Pontagnac. — Mais, entre nous, ce n’est pas un homme capable d’inspirer une passion.
Lucienne, sévèrement. — C’est mon mari !
Pontagnac, se levant. — Là, vous voyez bien que vous êtes de mon avis.
Lucienne. — Mais pas du tout !
Pontagnac. — Mais si ! mais si ! Si vous l’aimiez, ce qui s’appelle aimer — je ne parle pas d’affection -, est-ce que vous auriez besoin de motiver votre amour ? La femme qui aime dit : "J’aime parce que j’aime", elle ne dit pas : "J’aime parce qu’il est mon mari". L’amour n’est pas une conséquence, c’est un principe ! Il n’existe, il ne vaut qu’à l’état d’essence ; vous, vous nous le servez à l’état d’extrait.
Lucienne. — Vous avez des comparaisons de parfumeur.
Pontagnac. — Qu’est-ce que ça prouve, le mari ! Tout le monde peut être mari ! Il suffit d’être agréé par la famille… et d’avoir été admis au conseil de révision ! On ne demande que des aptitudes comme pour être employé de ministère, chef de contentieux. (Se rasseyant sur le pouf.) Tandis que pour l’amant, il faut l’au-delà. Il faut la flamme ! C’est l’artiste de l’amour. Le mari n’en est que le rond de cuir.
Lucienne. — Et alors, c’est sans doute comme artiste de l’amour que vous venez…
Pontagnac. — Ah ! oui !
Lucienne. — Eh bien ! non, cher monsieur, non.

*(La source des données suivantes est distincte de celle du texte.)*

(** * The Pizza Dough Formula: calculator engine, presets, share links, timer

    A shallow embedding of the JavaScript sources
      src/scripts/calculator/engine.js
      src/scripts/calculator/presets.js
      src/scripts/calculator/units.js
      src/scripts/features/shareRecipe.js
      src/scripts/features/emergencyTimer.js
      src/scripts/features/volumeConverter.js
    and the properties of them that the specification states.

    Numbers.  A JavaScript number is modelled by an exact rational, extended
    with the two infinities and NaN that a division can produce.  Binary64
    rounding error, overflow and the sign of zero are not modelled: every
    statement below is about the exact arithmetic the code writes down. *)

From Stdlib Require Import QArith Qround Qabs Qpower ZArith Lia Lqa Bool List String Ascii.
From Stdlib Require DecimalString DecimalZ DecimalPos DecimalFacts Qcanon.
From stdpp Require Import base option list strings gmap.
Import ListNotations.

Local Open Scope Q_scope.

(* ====================================================================== *)
(** ** JavaScript numbers *)

Module JS.

Inductive num : Type :=
| Fin (q : Q)
| PInf
| NInf
| NaN.

(** Sameness of two numbers as values (not the [===] of the language, which
    makes NaN differ from itself). *)
Definition num_eq (a b : num) : Prop :=
  match a, b with
  | Fin x, Fin y => x == y
  | PInf, PInf | NInf, NInf | NaN, NaN => True
  | _, _ => False
  end.

Definition is_finite (a : num) : bool :=
  match a with Fin _ => true | _ => false end.

(** An infinity with the sign of [q]; NaN for zero. *)
Definition signed_inf (q : Q) : num :=
  match q ?= 0 with
  | Gt => PInf
  | Lt => NInf
  | Eq => NaN
  end.

Definition neg (a : num) : num :=
  match a with
  | Fin q => Fin (- q)
  | PInf => NInf
  | NInf => PInf
  | NaN => NaN
  end.

Definition add (a b : num) : num :=
  match a, b with
  | NaN, _ | _, NaN => NaN
  | Fin x, Fin y => Fin (x + y)
  | PInf, NInf | NInf, PInf => NaN
  | PInf, _ | _, PInf => PInf
  | NInf, _ | _, NInf => NInf
  end.

Definition sub (a b : num) : num := add a (neg b).

Definition mul (a b : num) : num :=
  match a, b with
  | NaN, _ | _, NaN => NaN
  | Fin x, Fin y => Fin (x * y)
  | PInf, Fin y | Fin y, PInf => signed_inf y
  | NInf, Fin y | Fin y, NInf => signed_inf (- y)
  | PInf, PInf | NInf, NInf => PInf
  | PInf, NInf | NInf, PInf => NInf
  end.

(** [a / b].  A finite number divided by zero is an infinity of the
    numerator's sign, and 0/0 is NaN.  (A sum that starts with [1 + ...],
    as the flour denominator does, is never the negative zero.) *)
Definition div (a b : num) : num :=
  match a, b with
  | NaN, _ | _, NaN => NaN
  | Fin x, Fin y => if Qeq_bool y 0 then signed_inf x else Fin (x / y)
  | Fin _, _ => Fin 0
  | _, PInf | _, NInf => NaN
  | PInf, Fin y => if Qle_bool 0 y then PInf else NInf
  | NInf, Fin y => if Qle_bool 0 y then NInf else PInf
  end.

(** The integer nearest to [q], ties towards +Infinity. *)
Definition round_half_up (q : Q) : Z := Qfloor (q + (1 # 2)).

(** [Math.round] *)
Definition Math_round (a : num) : num :=
  match a with
  | Fin q => Fin (inject_Z (round_half_up q))
  | other => other
  end.

(** [Math.pow(10, d)] for an integer exponent. *)
Definition pow10 (d : Z) : Q := Qpower (10 # 1) d.

(** [a < 0], [false] for NaN as every comparison with NaN is. *)
Definition is_negative (a : num) : bool :=
  match a with
  | Fin q => negb (Qle_bool 0 q)
  | NInf => true
  | _ => false
  end.

(** How a call ends: with a value, or with an exception thrown to the caller. *)
Inductive completion (A E : Type) : Type :=
| Normal (value : A)
| Throw (error : E).

Arguments Normal {A E} value.
Arguments Throw {A E} error.

End JS.

Import JS.

(* ====================================================================== *)
(** ** calculator/engine.js *)

Module Engine.

(** The [options] object of the constructor: every property may be missing. *)
Record Options : Type := mkOptions {
  opt_numBalls : option Q;
  opt_ballWeight : option Q;
  opt_hydration : option Q;
  opt_salt : option Q;
  opt_yeast : option Q;
  opt_oil : option Q;
  opt_sugar : option Q;
  opt_humidityAdjust : option bool;
  opt_usePreFerment : option bool;
  opt_preFermentType : option string;
  opt_preFermentFlourPercent : option Q;
  opt_bigaHydration : option Q
}.

Definition no_options : Options :=
  mkOptions None None None None None None None None None None None None.

(** The instance fields of [class DoughCalculator]. *)
Record DoughCalculator : Type := mkCalculator {
  numBalls : Q;
  ballWeight : Q;
  hydration : Q;
  salt : Q;
  yeast : Q;
  oil : Q;
  sugar : Q;
  humidityAdjust : bool;
  usePreFerment : bool;
  preFermentType : string;
  preFermentFlourPercent : Q;
  bigaHydration : Q
}.

(** [x ?? d] *)
Definition nullish {A : Type} (x : option A) (d : A) : A :=
  match x with Some v => v | None => d end.

Definition constructor (options : Options) : DoughCalculator := {|
  numBalls := nullish (opt_numBalls options) 4;
  ballWeight := nullish (opt_ballWeight options) 250;
  hydration := nullish (opt_hydration options) (65 # 100);
  salt := nullish (opt_salt options) (2 # 100);
  yeast := nullish (opt_yeast options) (3 # 1000);
  oil := nullish (opt_oil options) 0;
  sugar := nullish (opt_sugar options) 0;
  humidityAdjust := nullish (opt_humidityAdjust options) false;
  usePreFerment := nullish (opt_usePreFerment options) false;
  preFermentType := nullish (opt_preFermentType options) "poolish"%string;
  preFermentFlourPercent := nullish (opt_preFermentFlourPercent options) (25 # 100);
  bigaHydration := nullish (opt_bigaHydration options) (55 # 100)
|}.

Module Ingredients.
Record t : Type := mk {
  flour : num;
  water : num;
  salt : num;
  yeast : num;
  oil : num;
  sugar : num
}.
End Ingredients.

Module Percentages.
Record t : Type := mk {
  hydration : Q;
  salt : Q;
  yeast : Q;
  oil : Q;
  sugar : Q
}.
End Percentages.

Module PreFermentIngredients.
Record t : Type := mk {
  flour : num;
  water : num;
  yeast : num
}.
End PreFermentIngredients.

Module PreFerment.
Record t : Type := mk {
  type : string;
  ingredients : PreFermentIngredients.t;
  hydration : Q;
  flourPercent : Q
}.
End PreFerment.

(** [finalDough.ingredients]; its [preFerment: 'all'] marker is a constant. *)
Module FinalDough.
Record t : Type := mk {
  preFerment : string;
  flour : num;
  water : num;
  salt : num;
  yeast : num;
  oil : num;
  sugar : num
}.
End FinalDough.

(** The object [calculate] returns, tagged by its [stage]. *)
Inductive CalculatedRecipe : Type :=
| single (ingredients : Ingredients.t) (totalWeight : num)
         (percentages : Percentages.t)
| two_stage (preFerment : PreFerment.t) (finalDough : FinalDough.t)
            (totalWeight : num) (percentages : Percentages.t).

Section Methods.

Variable this : DoughCalculator.

Definition totalDoughWeight : Q := numBalls this * ballWeight this.

Definition effectiveHydration : Q :=
  if humidityAdjust this then hydration this - (25 # 1000) else hydration this.

(** [totalPercentage] of the [flourWeight] getter. *)
Definition totalPercentage : Q :=
  1 + effectiveHydration + salt this + yeast this + oil this + sugar this.

Definition flourWeight : num := div (Fin totalDoughWeight) (Fin totalPercentage).

Definition waterWeight : num := mul flourWeight (Fin effectiveHydration).

Definition round (value : num) (decimals : Z) : num :=
  let factor := pow10 decimals in
  div (Math_round (mul value (Fin factor))) (Fin factor).

Definition preFermentHydration : Q :=
  if String.eqb (preFermentType this) "poolish" then 1 else bigaHydration this.

Definition calculateWithPreFerment
    (totalFlour totalWater salt yeast oil sugar : num)
    (percentages : Percentages.t) : CalculatedRecipe :=
  let preFermentFlour := mul totalFlour (Fin (preFermentFlourPercent this)) in
  let preFermentWater := mul preFermentFlour (Fin preFermentHydration) in
  let preFermentYeast := yeast in
  let finalFlour := sub totalFlour preFermentFlour in
  let finalWater := sub totalWater preFermentWater in
  two_stage
    {| PreFerment.type := preFermentType this;
       PreFerment.ingredients :=
         {| PreFermentIngredients.flour := round preFermentFlour 0;
            PreFermentIngredients.water := round preFermentWater 0;
            PreFermentIngredients.yeast := round preFermentYeast 1 |};
       PreFerment.hydration := preFermentHydration * 100;
       PreFerment.flourPercent := preFermentFlourPercent this * 100 |}
    {| FinalDough.preFerment := "all";
       FinalDough.flour := round finalFlour 0;
       FinalDough.water := round finalWater 0;
       FinalDough.salt := round salt 1;
       FinalDough.yeast := Fin 0;
       FinalDough.oil := round oil 0;
       FinalDough.sugar := round sugar 0 |}
    (round (Fin totalDoughWeight) 0)
    percentages.

Definition calculate : CalculatedRecipe :=
  let flour := flourWeight in
  let water := waterWeight in
  let salt := mul flour (Fin (salt this)) in
  let yeast := mul flour (Fin (yeast this)) in
  let oil := mul flour (Fin (oil this)) in
  let sugar := mul flour (Fin (sugar this)) in
  let percentages :=
    {| Percentages.hydration := effectiveHydration * 100;
       Percentages.salt := Engine.salt this * 100;
       Percentages.yeast := Engine.yeast this * 100;
       Percentages.oil := Engine.oil this * 100;
       Percentages.sugar := Engine.sugar this * 100 |} in
  if negb (usePreFerment this) then
    single
      {| Ingredients.flour := round flour 0;
         Ingredients.water := round water 0;
         Ingredients.salt := round salt 1;
         Ingredients.yeast := round yeast 1;
         Ingredients.oil := round oil 0;
         Ingredients.sugar := round sugar 0 |}
      (round (Fin totalDoughWeight) 0)
      percentages
  else
    calculateWithPreFerment flour water salt yeast oil sugar percentages.

End Methods.

(** The failure the specification asks of an invalid input. *)
Inductive CalculatorError : Type :=
| InvalidParameters.

(** A call [calculator.calculate()] as its caller sees it.  The method body
    holds no [throw], and arithmetic on numbers never throws: the call
    always completes normally with the object built above. *)
Definition calculate_call (this : DoughCalculator)
  : completion CalculatedRecipe CalculatorError :=
  Normal (calculate this).

End Engine.

(* ====================================================================== *)
(** ** The engine: predicates and inputs its properties are stated with *)

Module EngineSpec.
Import Engine.

(** [r] is [x] rounded to [d] decimal places: a whole number of units of
    [10^-d], at most half a unit away.  An infinity or NaN has no nearest
    unit: rounding leaves it as it is. *)
Definition rounded_to (d : Z) (x r : num) : Prop :=
  match x, r with
  | Fin x, Fin r =>
      exists z : Z, r == inject_Z z / pow10 d /\
                    Qabs (r - x) <= (1 # 2) / pow10 d
  | PInf, PInf | NInf, NInf | NaN, NaN => True
  | _, _ => False
  end.

(** The six weights of a single-stage recipe added up, as numbers. *)
Definition ingredient_sum (i : Ingredients.t) : num :=
  add (Ingredients.flour i)
    (add (Ingredients.water i)
      (add (Ingredients.salt i)
        (add (Ingredients.yeast i)
          (add (Ingredients.oil i) (Ingredients.sugar i))))).

(** The unrounded pre-ferment flour and water of [calculateWithPreFerment]. *)
Definition preFermentFlour (c : DoughCalculator) : num :=
  mul (flourWeight c) (Fin (preFermentFlourPercent c)).

Definition preFermentWater (c : DoughCalculator) : num :=
  mul (preFermentFlour c) (Fin (preFermentHydration c)).

(** The specification's worked example: four balls of 250 g at 65 %
    hydration, 2 % salt, 0.3 % yeast, no oil, no sugar. *)
Definition example_options : Options := {|
  opt_numBalls := Some 4;
  opt_ballWeight := Some 250;
  opt_hydration := Some (65 # 100);
  opt_salt := Some (2 # 100);
  opt_yeast := Some (3 # 1000);
  opt_oil := Some 0;
  opt_sugar := Some 0;
  opt_humidityAdjust := None;
  opt_usePreFerment := None;
  opt_preFermentType := None;
  opt_preFermentFlourPercent := None;
  opt_bigaHydration := None
|}.

Definition with_preFerment (o : Options) (type : string) : Options := {|
  opt_numBalls := opt_numBalls o;
  opt_ballWeight := opt_ballWeight o;
  opt_hydration := opt_hydration o;
  opt_salt := opt_salt o;
  opt_yeast := opt_yeast o;
  opt_oil := opt_oil o;
  opt_sugar := opt_sugar o;
  opt_humidityAdjust := opt_humidityAdjust o;
  opt_usePreFerment := Some true;
  opt_preFermentType := Some type;
  opt_preFermentFlourPercent := opt_preFermentFlourPercent o;
  opt_bigaHydration := opt_bigaHydration o
|}.

(** Two parts that make up a total, all three already rounded to whole
    grams: the parts add up to the total within one gram. *)
Definition conserved (part1 part2 total : num) : Prop :=
  match part1, part2, total with
  | Fin a, Fin b, Fin t => Qabs (a + b - t) <= 1
  | _, _, _ => False
  end.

Je vais peut-être vous paraître bien ridicule, mais j’ai le bonheur d’avoir pour mari un homme qui résume pour moi vos deux définitions : le rond de cuir et ce que vous appelez l’artiste de l’amour.
Pontagnac. — C’est rare !
Lucienne. — Je ne désire donc rien de plus, et tant qu’il n’ira pas porter ses qualités artistiques à l’extérieur…
Pontagnac. — Ah ! vraiment, s’il allait porter…
Lucienne, se levant. — À l’extérieur ! Ah ! ah ! ce serait autre chose ! Je suis de l’école de Francillon et moi, alors, j’irais jusqu’au bout.
Pontagnac, se levant. — Ah ! que vous êtes bonne !
Lucienne. — Il n’y a pas de quoi ! Jamais la première, mais la seconde… tout de suite !… comme je le disais dernièrement à…
Pontagnac, voyant qu’elle s’arrête. — À ?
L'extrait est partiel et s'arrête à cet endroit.